(** C33: br_set_state asks the kernel, with the next number of its handle, to set the state
    of the port, and reads buffer after buffer, however the calls are interrupted and
    whatever is in them for others, up to the first acknowledgement; it returns 0 exactly when
    that is one without an error. (An acknowledgement of the request before is taken
    for its own.) *)
Theorem br_set_state_answer malloc rth ifindex state ds d m rest :
  (∀ n len, is_Some (malloc n len)) →
  let seq := u32 (rh_seq rth + 1) in let pid := local_nl_pid rth in
  Forall wf_delivery ds → wf_delivery d → Forall (λ d, ack_in seq pid d = None) ds → ack_in seq pid d = Some m →
  ∃ r, br_set_state malloc rth ifindex state true (concat (map events_of (ds ++ [d])) ++ rest) =
         Some (rth <| rh_seq := seq |>, message_octets (numbered seq ifindex state), Talked r None rest) ∧
       (r = 0 ↔ (20 <= length (nm_body m))%nat ∧ error_of m = 0) ∧ r <= 0.
Proof.
  intros Hmalloc seq pid Hwf Hd Hno Hack. exists (result_of (Z.of_nat (S (length ds))) m). split.
  - unfold br_set_state. rewrite set_state_request_message. cbn [mbind option_bind].
    set (L := NLMSG_LENGTH sizeof_ifinfomsg + Z.of_nat (length (attrs_octets (lm_attrs (set_state_message ifindex state))))).
    assert (HL : L = 40).
    { unfold L, set_state_message, attrs_octets, attr_octets. cbn [map concat lm_attrs].
      rewrite !length_app, !length_put_uint. reflexivity. }
    unfold message_octets at 1. fold L. rewrite <- !(app_assoc _ _ (replicate 248 0)).
    rewrite (rtnl_talk_answer malloc Hmalloc rth _ (message_octets (numbered seq ifindex state) ++ replicate 248 0) 40 ds d m rest); try done.
    + by rewrite take_app_le, take_ge by (rewrite length_numbered; done).
    + rewrite uint_at_head; [by rewrite HL|by rewrite HL].
    + change (lm_hdr (set_state_message ifindex state)) with (put_uint 2 0x101 ++ replicate 8 0).
      rewrite number_request by done. unfold message_octets, numbered. cbn [lm_type lm_hdr lm_family lm_pad lm_index lm_flags lm_change lm_attrs].
      fold L. change (Z.lor 0x101 NLM_F_ACK) with 0x105. by rewrite <- !(app_assoc _ _ (replicate 248 0)).
  - unfold result_of. destruct (Nat.ltb_spec (length (nm_body m)) 20); [split; [lia|lia]|].
    destruct (Z.eqb_spec (error_of m) 0); split; try lia.
Qed.
Lemma zeros_digits cur k :
  cur = "" ∨ cur = "0" →
  Forall (λ c, c ≠ x)
    (String.list_ascii_of_string (fill_chars "0" cur k)).
Proof.
  assert ("0"%char ≠ x) as H0.
  { intros Heq. apply Hx. rewrite <- Heq. simpl. by left. }
  revert cur. induction k as [|k IH]; intros cur Hcur; simpl; [done|].
  destruct Hcur as [-> | ->]; simpl; constructor; try done; apply IH; by left.
Qed.

Lemma padStart_digits n :
  Forall (λ c, c ≠ x)
    (String.list_ascii_of_string (padStart 2 "0" (of_nat n))).
Proof.
  unfold padStart.
  destruct ((2 <=? String.length (of_nat n))%nat || String.eqb "0" "");
    [apply of_nat_digits|].
  assert (∀ a b, String.list_ascii_of_string (a +:+ b)
               = String.list_ascii_of_string a ++ String.list_ascii_of_string b)
    as Happ.
  { induction a; intros; simpl; [done|]. by f_equal. }
  rewrite Happ. apply Forall_app. split; [|apply of_nat_digits].
  apply zeros_digits. by right.
Qed.

End Digits.

Lemma not_a_digit (x : ascii) :
  (x =? "_")%char || (x =? "/")%char = true →
  x ∉ String.list_ascii_of_string "0123456789".
Proof.
  intros Hx Hin. simpl in Hin. rewrite !elem_of_cons in Hin.
  rewrite elem_of_nil in Hin.
  repeat (destruct Hin as [->|Hin]; [done|]). done.
Qed.

Lemma timed_app prev a b :
  timed prev (a ++ b) ↔ timed prev a ∧ timed (last_event prev a) b.
Proof.
  revert prev. induction a as [|x a IH]; intros prev; simpl.
  - unfold last_event. simpl. tauto.
  - rewrite IH. unfold last_event. rewrite last_cons.
    destruct (last a); tauto.
Qed.

Lemma last_event_app prev a b :
  last_event prev (a ++ b) = last_event (last_event prev a) b.
Proof.
  unfold last_event. rewrite last_app. by destruct (last b), (last a).
Qed.
(** [await Promise.all(l.map(async x => f x))].  [map] starts every
    callback, so the effects of all of them happen, also when one rejects;
    the result keeps the order of [l], and a rejection of the earliest
    rejecting callback is what [Promise.all] rejects with.  The requests of
    one phase run concurrently in the source; here their effects are
    recorded in the order of [l], and before what follows the phase (in a
    browser the answers arrive in any order, and after an early rejection
    they arrive while the caller already goes on). *)
Fixpoint promise_all_map {A B : Type} (f : A -> M B) (l : list A)
  : M (list B) :=
  match l with
  | [] => ret []
  | x :: t =>
      fun s =>
        let (r, s1) := f x s in
        let (rs, s2) := promise_all_map f t s1 in
        (match r, rs with
         | Throw e, _ => Throw e
         | Ok _, Throw e => Throw e
         | Ok b, Ok bs => Ok (b :: bs)
         end, s2)
  end.

(** [l.forEach(f)]. *)
Fixpoint forEach {A : Type} (f : A -> M unit) (l : list A) : M unit :=
  match l with
  | [] => ret tt
  | x :: t => f x ;; forEach f t
  end.

(** *** Primitive effects *)

Definition upd_world (f : World -> World) : M unit :=
  fun s => (Ok tt, mkSys (form s) (f (world s))).

Definition upd_form (f : FormState -> FormState) : M unit :=
  fun s => (Ok tt, mkSys (f (form s)) (world s)).

Definition revokeObjectURL (url : string) : M unit :=
  upd_world (fun w =>
    mkWorld (revoked w ++ [url]) (console w) (storage_log w) (db_log w)
            (router_log w) (uuid_next w) (blob_next w)).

____________________

● **INSTRUCTIONS FOR THE TASK**: Lines holding the string "left": find them in the listing above and copy each one.

● **PROBLEM SOLUTION**:
  { intros Heq. apply Hx. rewrite <- Heq. simpl. by left. }
  destruct Hcur as [-> | ->]; simpl; constructor; try done; apply IH; by left.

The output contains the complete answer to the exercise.